Task requirements - Output exactly the lines from the line with "cbn [negb Z.eqb app log_of In]." through the end of the records below. Include nothing else.

Data for review -
■ ■ ■ ■ ■ ■ ■

(** X13. The socket is that of the last [-s]: no other connection is handed to
    [smfi_setconn], no other path is examined by [stat], a file is removed
    at that path only when [stat] has found one there, and when [main]
    reaches [smfi_main] the connection has been set, after [stat] and
    before the filter is registered.  (The copies of the option arguments
    are served.) *)
Theorem main_socket (argv0 sock : cstring) (opts : list getopt_result)
    (sys : os) :
  all_served (os_strdup sys) ->
  last_arg "s" opts = Some sock ->
  (forall x, In (Setconn x) (log_of (main argv0 opts sys)) -> x = sock) /\
  (forall x, In (Stat x) (log_of (main argv0 opts sys)) -> x = sock) /\
  (forall x, In (Unlink x) (log_of (main argv0 opts sys)) ->
             x = sock /\ os_stat sys = true \/ last_arg "p" opts = Some x) /\
  (forall z log, main argv0 opts sys = Next z log ->
                 precedes (Stat sock) (Setconn sock) log /\
                 precedes (Setconn sock) Register log).
Proof.
  intros Hd Hs. rewrite (main_served argv0 opts sys Hd), Hs.
  run_main.
  destruct (last_arg "p" opts) as [name|], (has_opt "d" opts), (os_fopen sys),
    (os_daemon sys), (os_stat sys), (os_register sys);
    cbn [negb Z.eqb app log_of In].
  all: split; [|split; [|split]];
    [ intros x Hin; intuition (try discriminate; try congruence)
    | intros x Hin; intuition (try discriminate; try congruence)
    | intros x Hin; intuition (try discriminate; try congruence)
    | ].
  all: try (intros z log Hrun; discriminate Hrun).
  all: intros z log [= <- <-]; split.
  all: in_order.
Qed.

■ ■ ■ ■ ■ ■ ■

Exercise output -
    cbn [negb Z.eqb app log_of In].
  all: split; [|split; [|split]];
    [ intros x Hin; intuition (try discriminate; try congruence)
    | intros x Hin; intuition (try discriminate; try congruence)
    | intros x Hin; intuition (try discriminate; try congruence)
    | ].
  all: try (intros z log Hrun; discriminate Hrun).
  all: intros z log [= <- <-]; split.
  all: in_order.
Qed.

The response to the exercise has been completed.